Дема, как мог, подлечил искалеченные растения, хотя ущерб был ужасен. Он уже забыл о злосчастном сне, но пребывал весь день в раздраженном состоянии. Успокоился только к вечеру, после того, как помог отладить соседу Лехе забарахливший радиоприемник и выпил с ним изрядное количество водки.
Наутро вороний налет повторился. На этот раз Демид не стал позорно лупить нечисть камнями, а побежал к Лехе за дробовиком. Они устроили оглушительную артиллерийскую канонаду, взбудоражив похмельную с утра деревню. Вороньи тела усеяли поле брани, но на следующее утро все повторилось по-прежнему.
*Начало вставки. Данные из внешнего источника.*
(** X19. Slicing a container.  A zero step is the [ValueError] of [list]
    and nothing else happens.  For any other step: an error is the
    [ValueError] that names the type of an entry of the container that is
    not one of the five variants; a result is a container whose entries are
    valid entries of the original, unchanged in the store, with the
    attribute values of the original, its own lists of cell and free
    variable names with the same contents, the very [argnames] list of the
    original, and the original is left as it was; and when every entry of
    the container is valid, slicing succeeds.  For a positive step [p] and
    bounds [a ≤ b ≤ len], the slice holds the entries at [a], [a + p],
    [a + 2p], ... below [b], in order and nothing else, and an error names
    the first of these that is not valid; for a negative step [-p] and no
    bounds the slice holds the entries at [len - 1], [len - 1 - p], ... down
    to position 0. *)
Theorem getitem_slice_outcome h c start stop step :
  wf_bytecode h c →
  let r := Bytecode.__getitem__ h c (IdxSlice start stop step) in
  (step = StepZero → r = (h, Raise ValueError_slice_step)) ∧
  (step ≠ StepZero →
   (∀ e, r.2 = Raise e →
      ∃ o, o ∈ items c ∧ is_entry (deref h o) = false ∧
           e = ValueError (type_name (deref h o))) ∧
   (∀ v, r.2 = Ok v →
      ∃ c2, v = inr c2 ∧
        (∀ o, o ∈ items c2 →
           o ∈ items c ∧ is_entry (deref h o) = true ∧
           deref r.1 o = deref h o) ∧
        (argcount c2, posonlyargcount c2, kwonlyargcount c2, flags c2)
        = (argcount c, posonlyargcount c, kwonlyargcount c, flags c) ∧
        (first_lineno c2, name c2, filename c2, docstring c2)
        = (first_lineno c, name c, filename c, docstring c) ∧
        names_of r.1 (cellvars c2) = names_of h (cellvars c) ∧
        names_of r.1 (freevars c2) = names_of h (freevars c) ∧
        cellvars c2 ≠ cellvars c ∧ freevars c2 ≠ freevars c ∧
        argnames c2 = argnames c ∧
        snapshot r.1 c = snapshot h c) ∧
   (Forall (λ o, is_entry (deref h o) = true) (items c) → is_Ok r.2)) ∧
  (∀ (p : positive) (a b : nat),
     step = StepPos p →
     start = Some (Z.of_nat a) → stop = Some (Z.of_nat b) →
     a ≤ b ≤ length (items c) →
     (∀ c2, r.2 = Ok (inr c2) →
        ∀ k, items c2 !! k
             = if decide (a + k * Pos.to_nat p < b)
               then items c !! (a + k * Pos.to_nat p) else None) ∧
     (∀ e, r.2 = Raise e →
        ∃ k o, a + k * Pos.to_nat p < b ∧
               items c !! (a + k * Pos.to_nat p) = Some o ∧
               is_entry (deref h o) = false ∧
               e = ValueError (type_name (deref h o)) ∧
               ∀ j o', j < k →
                 items c !! (a + j * Pos.to_nat p) = Some o' →
                 is_entry (deref h o') = true)) ∧
  (∀ (p : positive) c2,
     step = StepNeg p → start = None → stop = None →
     r.2 = Ok (inr c2) →
     ∀ k, items c2 !! k
          = if decide (k * Pos.to_nat p < length (items c))
            then items c !! (length (items c) - 1 - k * Pos.to_nat p)
            else None).
Proof.
  intros Hwf r. split_and!.
  - by intros ->.
  - intros Hs.
    pose proof (getitem_slice_spec h c start stop step Hwf Hs) as Hspec.
    pose proof (wf_with_items_slice h c start stop (step_value step) Hwf)
      as (_ & _ & _ & Hlt).
    cbn [items with_items] in Hlt. rewrite list.Forall_forall in Hlt.
    pose proof (slice_elements_elem (items c) start stop (step_value step))
      as Hsub.
    destruct (List.find _ _) as [o|] eqn:Ef.
    + apply List.find_some in Ef as [Hin Hne].
      apply list_elem_of_In, Hsub in Hin.
      apply negb_true_iff in Hne. split_and!.
      * intros e He. unfold r in He. rewrite Hspec in He.
        injection He as <-. by exists o.
      * intros v Hv. unfold r in Hv. by rewrite Hspec in Hv.
      * intros Hall. rewrite list.Forall_forall in Hall.
        by rewrite (Hall o Hin) in Hne.
    + destruct Hspec as (h' & c2 & Hg & Hi & Hsn & Ha & Hsc).
      apply find_not_entry_None in Ef. rewrite list.Forall_forall in Ef.
      split_and!.
      * intros e He. unfold r in He. by rewrite Hg in He.
      * intros v Hv. unfold r in Hv |- *. rewrite Hg in Hv |- *.
        cbn [fst snd] in Hv |- *. injection Hv as <-. exists c2.
        pose proof Hwf as (Hcv & Hfv & _ & _).
        pose proof (getitem_slice_copy h c start stop step Hs) as Hc.
        rewrite Hg in Hc.
        destruct (Bytecode.copy h _) as [h1 [c1|e1]] eqn:Ec; [|done].
        injection Hc as -> ->.
        apply copy_Ok in Ec as [Hh1 Hc1];
          [|by apply wf_with_items_slice].
        unfold snapshot in Hsn. injection Hsn as Hd Hn3 Hn2 Hn1 H4 H3 H2 H1
          H8 H7 H6 H5.
        split_and!; try done; try congruence.
        -- intros o Ho. rewrite Hi in Ho. split_and!; [by apply Hsub|by apply Ef|].
           rewrite Hh1. apply deref_app_l. by apply Hlt.
        -- rewrite Hc1. simpl. lia.
        -- rewrite Hc1. simpl. lia.
      * intros _. unfold r. rewrite Hg. by eexists.
  - intros p a b -> -> -> Hab. split.
    + intros c2 Hr k.
      apply getitem_slice_items in Hr; [|done|done]. rewrite Hr.
      by apply slice_elements_pos.
    + intros e Hr.
      apply getitem_slice_Raise in Hr as (k & o & Hk & Hne & -> & Hfirst);
        [|done|done].
      cbn [step_value] in Hk, Hfirst.
      rewrite slice_elements_pos in Hk by done.
      destruct (decide (a + k * Pos.to_nat p < b)) as [Hlt|]; [|done].
      exists k, o. split_and!; try done.
      intros j o' Hj Ho'. apply (Hfirst j); [done|].
      rewrite slice_elements_pos by done.
      rewrite decide_True; [done|]. nia.
  - intros p c2 -> -> -> Hr k.
    apply getitem_slice_items in Hr; [|done|done]. rewrite Hr.
    apply slice_elements_neg.
Qed.
(** A source that is empty or ends in a character that is not whitespace. *)
Definition stripped (s : str) : Prop :=
  s = [] \/ exists b c, s = b ++ [c] /\ is_space c = false.

(** ** Document to text to document *)

(** The cell the decoder makes of what the encoder wrote for [c]. *)
Definition reread (c : Cell) : Cell :=
  finish (marker_kind (cell_marker c)) (content_lines c ++ [empty]).

(** No line of the cell's source gives a content line that reads back as a
    marker line: no code line begins with the marker token, no markdown
    line with its two percent signs (the encoder supplies the rest). *)
Definition marker_safe (c : Cell) : bool :=
  forallb
    (fun l => negb (startswith (if str_eqb (cell_type c) (lit "markdown")
                                then lit "%%" else lit "# %%") l))
    (splitlines (source c)).

(** What decoding makes of an encoded markdown source line. *)
Definition norm_line (l : str) : str := if blank l then [] else l.

(** The source of a supported cell after encoding and decoding. *)
Definition reread_source (c : Cell) : str :=
  rstrip (unlines (if str_eqb (cell_type c) (lit "markdown")
                   then map norm_line (splitlines (source c))
                   else splitlines (source c))).

(** Every whitespace-only line of the text that has a non-blank line after
    it is empty. *)
Definition inner_blank_lines_empty (s : str) : bool :=
  forallb (fun l => implb (blank l) (is_empty l))
          (rstrip_lines (splitlines s)).

(** The sources that encoding and decoding give back up to trailing
    whitespace. *)
Definition plain_source (c : Cell) : bool :=
  lf_only (source c) &&
  (negb (str_eqb (cell_type c) (lit "markdown"))
   || inner_blank_lines_empty (source c)).

(** The (kind, source-with-trailing-whitespace-stripped) pairs. *)
Definition view (cs : list Cell) : list (str * str) :=
  map (fun c => (cell_type c, rstrip (source c))) cs.

(** ** Text to document to text *)

(** The lines before the first marker line, and the blocks after them: each
    a marker line with the lines up to the next marker line. *)
Fixpoint blocks_of (ls : list str) : list str * list (str * list str) :=
  match ls with
  | [] => ([], [])
  | l :: ls' =>
      let (pre, bs) := blocks_of ls' in
      if is_marker l then ([], (l, pre) :: bs) else (l :: pre, bs)
  end.

(** The lines of a block. *)
Definition block_lines (b : str * list str) : list str := fst b :: snd b.

(** The cell the decoder makes of a block. *)
Definition block_cell (b : str * list str) : Cell :=
  finish (marker_kind (fst b)) (snd b).

(** The lines of a block without the one empty line that has to close it. *)
Fixpoint closed_body (ls : list str) : option (list str) :=
  match ls with
  | [] => None
  | [l] => if is_empty l then Some [] else None
  | l :: ls' => option_map (cons l) (closed_body ls')
  end.

(** A markdown content line as the format has it: the bare comment prefix,
    or the prefix, a space and a text that is not blank. *)
Definition md_content_line (l : str) : bool :=
  str_eqb l (lit "#")
  || startswith (lit "# ") l && negb (blank (skipn 2 l)).

(** A block in the format's own layout: an exact marker line, content that
    ends in a character that is not whitespace, one empty line; markdown
    content made of markdown content lines, the last of them with text. *)
Definition well_formed_block (b : str * list str) : bool :=
  match closed_body (snd b) with
  | None => false
  | Some body =>
      clean_end body &&
      (str_eqb (fst b) (lit "# %%")
       || str_eqb (fst b) (lit "# %% [markdown]")
          && forallb md_content_line body
          && negb (str_eqb (last body (empty)) (lit "#")))
  end.

(** The lines of a text up to trailing whitespace, with the empty line that
    closes the last block. *)
Definition normal_lines (text : str) : list str :=
  rstrip_lines (splitlines text) ++ [empty].

(** A marked text in the format's own layout, up to trailing whitespace:
    line feeds only, a marker line first, well-formed blocks. *)
Definition well_formed (text : str) : bool :=
  lf_only text &&
  (let (pre, bs) := blocks_of (normal_lines text) in
   match pre with [] => forallb well_formed_block bs | _ :: _ => false end).

(** Every line that holds the marker token begins with it. *)
Definition markers_at_line_start (text : str) : bool :=
  forallb (fun l => implb (contains (lit "# %%") l) (is_marker l))
          (splitlines text).

(** Every line below a markdown marker line is empty or begins with the
    comment prefix. *)
Definition md_lines_prefixed (text : str) : bool :=
  forallb (fun b => implb (contains (lit "[markdown]") (fst b))
                      (forallb (fun l => is_empty l || startswith (lit "#") l)
                               (snd b)))
          (snd (blocks_of (splitlines text))).

(** ** Further vocabulary *)

(** The diagnostic the encoder prints for a cell it skips. *)
Definition skip_message (repr : str -> str) (c : Cell) : str :=
  lit "Skipping unsupported cell type: " ++ repr (cell_type c).

(** The [cell_type] of the cell a marker line opens. *)
Definition marker_cell_type (m : str) : str :=
  if contains (lit "[markdown]") m then lit "markdown" else lit "code".

(** A text that is empty or ends at a line boundary. *)
Definition ends_with_break (s : str) : bool :=
  match rev s with
  | [] => true
  | c :: _ => is_linebreak c
  end.

(** Every line below a markdown marker line is empty or a markdown content
    line of the format. *)
Definition md_blocks_proper (text : str) : bool :=
  forallb (fun b => implb (contains (lit "[markdown]") (fst b))
                      (forallb (fun l => is_empty l || md_content_line l)
                               (snd b)))
          (snd (blocks_of (splitlines text))).

(** A cell that encoding and decoding give back as it is. *)
Definition settled (c : Cell) : Prop :=
  supported c = true /\ marker_safe c = true /\ reread c = c.

(** The content lines of the supported cells that read back as marker
    lines. *)
Definition stray_markers (doc : list Cell) : list str :=
  filter is_marker (List.concat (map content_lines (filter supported doc))).

(** ** Sample inputs *)

(** A Document with an unsupported cell, other line boundaries, trailing
    whitespace and a whitespace-only markdown line. *)
Definition untidy_document : list Cell :=
  [ new_markdown_cell (lit "Intro  " ++ [LF] ++ lit "   " ++ [LF] ++ lit "more");
    new_cell (lit "raw") (lit "# %% not a cell");
    new_code_cell (lit "x = 1  " ++ [CR; LF] ++ lit "y = 2" ++ [LF; LF]) ].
Птицы пикировали на грядки как истребители, с пугающим безразличием относясь к собственной смерти. Количество их увеличивалось с каждым днем. Вороны с неотвратимой точностью появлялись над огородом в предрассветный час и уничтожали все живое на плантациях Демида. Демид пытался закрыть растения толем, но птицы остервенело бросались на преграду, теряя перья и оставляя на земле пятна крови.
Лишне говорить, что над другими огородами в деревне ничего подобного не наблюдалось.
Деревенские жители собирались вокруг Деминого забора, курили, почесывали в затылке и обсуждали невиданную напасть. Большинство склонялось к мнению, что это проделки нечистой силы и советовали окропить опоганенное место святой водой. Но Демид отмахивался от таких предложений. Да и спасать, в сущности, было уже нечего. Вся зелень в саду была склевана. Черные каркасы яблонь болезненно кривились над пятнистой, загаженной нечистотами почвой.
* * *
Атаки ворон продолжались семь дней. На восьмой день они не появились. Демид перебрался в городскую квартиру. Здесь было душно, пыльно, надсадный шум машин доносился из распахнутого окна. Но все же это было лучше, чем тошнотворное воронье галдение и растерзанный труп огорода
Накануне дня встречи с Джейн Демид долго лежал на диване и мысленно представлял себе беседу с ней. Он составлял различные варианты разговора, переходя то на русский, то на английский, проклиная себя за тупость и косноязычие. Он закрывал глаза и рисовал в воображении эту девушку – говорил с ней, брал ее за руку, гладил по волосам. Джейн представлялась то простой и ласковой, то холодной и официальной, полностью погруженной в научные изыскания и забывшим о существовании мужского пола. Но все это было не то! Ему не терпелось увидеть настоящую, живую Джейн.
Все получилось гораздо проще, чем представлял себе Демид.
В девять утра Дема вошел в кабинет мистера Эджоу. Николай Игнатьевич сидел за широким столом, уткнувшись в какие-то бумаги. В углу комнаты, в большом кожаном кресле, сидела Джейн. Увидев Демида, она вспыхнула, смущенно улыбнулась и сказала: "Здравствуйте". Голос ее прозвенел в комнате как колокольчик. Демид вдруг почувствовал, что тоже краснеет.